— TASK DIRECTIONS —
After locating the line that contains "[BackstoreSpec] and [BackstoreGrow]" in the records below, write out exactly that line and each line after it through the one that contains "Pools: [Pool] is", and nothing else.

— DATA PROVIDED —
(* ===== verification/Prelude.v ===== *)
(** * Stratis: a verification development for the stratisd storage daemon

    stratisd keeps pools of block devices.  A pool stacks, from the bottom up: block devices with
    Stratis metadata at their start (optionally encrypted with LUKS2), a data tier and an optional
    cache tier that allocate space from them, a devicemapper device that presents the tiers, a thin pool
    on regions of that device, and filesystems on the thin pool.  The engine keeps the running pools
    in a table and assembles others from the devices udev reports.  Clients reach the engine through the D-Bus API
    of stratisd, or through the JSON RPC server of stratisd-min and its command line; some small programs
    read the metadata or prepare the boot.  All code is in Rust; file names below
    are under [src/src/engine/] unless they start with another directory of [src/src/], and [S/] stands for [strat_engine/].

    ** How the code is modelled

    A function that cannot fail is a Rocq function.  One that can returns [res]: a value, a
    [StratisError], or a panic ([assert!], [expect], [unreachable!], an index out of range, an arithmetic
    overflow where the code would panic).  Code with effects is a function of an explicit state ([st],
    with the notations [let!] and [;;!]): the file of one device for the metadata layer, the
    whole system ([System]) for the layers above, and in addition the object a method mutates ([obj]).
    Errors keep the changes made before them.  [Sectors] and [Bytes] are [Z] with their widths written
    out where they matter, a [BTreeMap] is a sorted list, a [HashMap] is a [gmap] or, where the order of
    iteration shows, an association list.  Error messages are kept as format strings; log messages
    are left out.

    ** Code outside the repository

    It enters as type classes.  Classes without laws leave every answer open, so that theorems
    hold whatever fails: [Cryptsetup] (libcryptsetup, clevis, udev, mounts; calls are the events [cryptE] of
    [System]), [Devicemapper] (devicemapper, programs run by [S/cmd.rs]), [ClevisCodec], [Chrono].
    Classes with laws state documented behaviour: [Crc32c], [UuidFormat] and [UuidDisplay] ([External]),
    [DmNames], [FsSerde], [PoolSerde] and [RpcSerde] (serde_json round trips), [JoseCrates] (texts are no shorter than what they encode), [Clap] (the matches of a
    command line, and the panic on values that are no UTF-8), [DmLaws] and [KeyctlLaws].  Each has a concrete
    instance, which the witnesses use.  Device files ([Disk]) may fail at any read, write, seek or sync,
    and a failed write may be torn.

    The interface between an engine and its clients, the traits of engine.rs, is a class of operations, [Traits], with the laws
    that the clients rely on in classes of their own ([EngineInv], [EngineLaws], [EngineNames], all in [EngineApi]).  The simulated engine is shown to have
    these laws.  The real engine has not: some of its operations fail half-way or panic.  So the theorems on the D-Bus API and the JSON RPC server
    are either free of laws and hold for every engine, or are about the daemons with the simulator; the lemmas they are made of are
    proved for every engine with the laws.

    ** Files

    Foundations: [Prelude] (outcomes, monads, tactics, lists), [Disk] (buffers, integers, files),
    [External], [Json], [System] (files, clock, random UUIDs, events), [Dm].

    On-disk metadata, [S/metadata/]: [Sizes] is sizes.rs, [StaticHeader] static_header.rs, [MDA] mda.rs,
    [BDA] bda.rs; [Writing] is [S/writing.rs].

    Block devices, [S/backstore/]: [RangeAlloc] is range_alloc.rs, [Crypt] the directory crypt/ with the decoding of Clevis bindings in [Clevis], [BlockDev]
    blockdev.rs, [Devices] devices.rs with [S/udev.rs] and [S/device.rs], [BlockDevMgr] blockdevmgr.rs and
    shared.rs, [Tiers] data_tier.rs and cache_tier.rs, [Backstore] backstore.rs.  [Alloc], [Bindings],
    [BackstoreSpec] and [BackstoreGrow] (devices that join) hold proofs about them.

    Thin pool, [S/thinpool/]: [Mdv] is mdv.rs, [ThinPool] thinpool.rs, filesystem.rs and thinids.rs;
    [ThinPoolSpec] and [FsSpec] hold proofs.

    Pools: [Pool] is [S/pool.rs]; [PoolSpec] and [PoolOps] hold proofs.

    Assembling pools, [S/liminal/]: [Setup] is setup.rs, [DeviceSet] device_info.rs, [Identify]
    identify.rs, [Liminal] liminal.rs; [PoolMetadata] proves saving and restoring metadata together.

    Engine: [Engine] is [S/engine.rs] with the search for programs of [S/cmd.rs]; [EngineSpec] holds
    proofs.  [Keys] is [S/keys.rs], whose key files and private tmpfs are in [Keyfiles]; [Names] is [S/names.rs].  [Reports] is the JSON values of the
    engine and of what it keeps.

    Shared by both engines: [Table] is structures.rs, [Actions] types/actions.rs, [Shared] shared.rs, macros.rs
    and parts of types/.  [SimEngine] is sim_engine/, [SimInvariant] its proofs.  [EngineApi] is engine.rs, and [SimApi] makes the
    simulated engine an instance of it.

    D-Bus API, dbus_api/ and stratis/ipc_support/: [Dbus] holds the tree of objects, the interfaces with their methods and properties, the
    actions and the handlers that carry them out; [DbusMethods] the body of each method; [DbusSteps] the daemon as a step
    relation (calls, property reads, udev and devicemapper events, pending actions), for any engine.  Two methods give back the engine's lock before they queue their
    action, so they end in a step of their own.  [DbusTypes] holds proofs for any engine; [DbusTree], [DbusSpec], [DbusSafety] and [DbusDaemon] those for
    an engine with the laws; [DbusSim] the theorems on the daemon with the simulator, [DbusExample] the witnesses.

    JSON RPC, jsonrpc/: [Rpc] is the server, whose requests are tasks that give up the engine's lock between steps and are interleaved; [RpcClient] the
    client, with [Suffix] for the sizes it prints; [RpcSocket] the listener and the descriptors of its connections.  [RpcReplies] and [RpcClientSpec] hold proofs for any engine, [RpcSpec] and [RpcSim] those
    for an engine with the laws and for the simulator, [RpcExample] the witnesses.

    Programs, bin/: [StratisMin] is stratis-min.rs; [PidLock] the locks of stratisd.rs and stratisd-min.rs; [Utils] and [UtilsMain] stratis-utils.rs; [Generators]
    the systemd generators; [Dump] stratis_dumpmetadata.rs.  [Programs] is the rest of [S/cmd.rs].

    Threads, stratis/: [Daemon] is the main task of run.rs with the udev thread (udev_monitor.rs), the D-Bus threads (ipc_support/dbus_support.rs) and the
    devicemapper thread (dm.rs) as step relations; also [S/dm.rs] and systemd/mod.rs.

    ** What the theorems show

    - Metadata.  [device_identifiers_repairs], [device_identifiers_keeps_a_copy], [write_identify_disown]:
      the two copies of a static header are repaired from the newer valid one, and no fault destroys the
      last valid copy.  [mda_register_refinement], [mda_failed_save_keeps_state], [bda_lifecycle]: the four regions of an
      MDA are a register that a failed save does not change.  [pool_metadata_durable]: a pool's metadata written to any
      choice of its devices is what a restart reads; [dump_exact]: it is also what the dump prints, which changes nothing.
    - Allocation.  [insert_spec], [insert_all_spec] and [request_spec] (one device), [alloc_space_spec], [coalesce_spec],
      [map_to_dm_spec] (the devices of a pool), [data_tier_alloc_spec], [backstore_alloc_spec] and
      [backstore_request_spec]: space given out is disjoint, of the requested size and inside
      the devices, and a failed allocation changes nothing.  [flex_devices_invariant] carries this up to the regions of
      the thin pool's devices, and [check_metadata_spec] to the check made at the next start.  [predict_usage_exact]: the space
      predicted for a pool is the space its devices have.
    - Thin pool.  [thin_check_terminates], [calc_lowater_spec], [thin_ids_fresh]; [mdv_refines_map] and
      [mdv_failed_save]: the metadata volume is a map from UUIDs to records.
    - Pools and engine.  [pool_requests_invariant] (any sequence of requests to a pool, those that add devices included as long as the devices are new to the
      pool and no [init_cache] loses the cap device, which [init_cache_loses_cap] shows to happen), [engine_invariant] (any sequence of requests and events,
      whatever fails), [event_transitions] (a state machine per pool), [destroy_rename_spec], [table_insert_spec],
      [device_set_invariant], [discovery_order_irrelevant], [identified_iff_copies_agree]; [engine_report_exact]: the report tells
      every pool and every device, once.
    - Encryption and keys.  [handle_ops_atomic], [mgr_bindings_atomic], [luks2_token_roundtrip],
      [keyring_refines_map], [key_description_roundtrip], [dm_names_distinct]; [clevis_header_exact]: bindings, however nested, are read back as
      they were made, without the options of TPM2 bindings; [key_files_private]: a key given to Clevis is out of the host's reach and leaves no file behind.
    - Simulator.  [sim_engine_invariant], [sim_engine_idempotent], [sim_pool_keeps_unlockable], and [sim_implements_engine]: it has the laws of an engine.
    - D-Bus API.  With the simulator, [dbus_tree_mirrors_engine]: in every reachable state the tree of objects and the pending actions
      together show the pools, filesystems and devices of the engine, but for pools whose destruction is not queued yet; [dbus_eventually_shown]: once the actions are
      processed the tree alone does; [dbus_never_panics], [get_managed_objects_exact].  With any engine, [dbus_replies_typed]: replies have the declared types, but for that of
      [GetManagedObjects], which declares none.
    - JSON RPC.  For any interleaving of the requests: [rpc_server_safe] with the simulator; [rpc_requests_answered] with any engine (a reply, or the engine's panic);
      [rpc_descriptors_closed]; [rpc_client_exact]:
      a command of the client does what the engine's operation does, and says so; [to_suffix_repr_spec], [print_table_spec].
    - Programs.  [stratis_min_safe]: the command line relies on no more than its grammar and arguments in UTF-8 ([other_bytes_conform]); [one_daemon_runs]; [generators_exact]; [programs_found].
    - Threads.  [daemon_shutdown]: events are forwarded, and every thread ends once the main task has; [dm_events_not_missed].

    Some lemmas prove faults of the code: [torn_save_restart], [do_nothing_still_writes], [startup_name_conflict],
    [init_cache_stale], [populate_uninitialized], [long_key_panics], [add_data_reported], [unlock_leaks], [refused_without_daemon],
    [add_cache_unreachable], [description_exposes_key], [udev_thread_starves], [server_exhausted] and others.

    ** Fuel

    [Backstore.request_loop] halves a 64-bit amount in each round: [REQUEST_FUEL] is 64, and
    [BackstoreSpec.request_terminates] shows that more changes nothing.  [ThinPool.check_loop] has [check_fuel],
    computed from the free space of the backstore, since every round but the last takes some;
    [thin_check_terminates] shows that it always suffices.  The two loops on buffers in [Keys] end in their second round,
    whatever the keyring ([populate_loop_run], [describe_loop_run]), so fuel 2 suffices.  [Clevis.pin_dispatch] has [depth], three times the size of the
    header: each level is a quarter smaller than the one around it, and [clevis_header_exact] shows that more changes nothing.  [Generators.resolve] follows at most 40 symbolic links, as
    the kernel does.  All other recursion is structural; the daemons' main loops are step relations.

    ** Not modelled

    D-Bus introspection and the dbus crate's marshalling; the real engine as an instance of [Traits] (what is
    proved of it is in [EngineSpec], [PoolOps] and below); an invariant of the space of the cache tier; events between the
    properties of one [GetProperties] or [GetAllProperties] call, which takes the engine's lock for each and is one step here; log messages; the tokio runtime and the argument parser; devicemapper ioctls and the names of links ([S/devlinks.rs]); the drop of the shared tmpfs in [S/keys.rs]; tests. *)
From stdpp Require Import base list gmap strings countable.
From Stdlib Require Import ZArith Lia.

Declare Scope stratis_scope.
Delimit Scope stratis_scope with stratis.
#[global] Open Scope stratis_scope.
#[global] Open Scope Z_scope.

— RESPONSE TO THIS EXERCISE —
    [BackstoreSpec] and [BackstoreGrow] (devices that join) hold proofs about them.

    Thin pool, [S/thinpool/]: [Mdv] is mdv.rs, [ThinPool] thinpool.rs, filesystem.rs and thinids.rs;
    [ThinPoolSpec] and [FsSpec] hold proofs.

    Pools: [Pool] is [S/pool.rs]; [PoolSpec] and [PoolOps] hold proofs.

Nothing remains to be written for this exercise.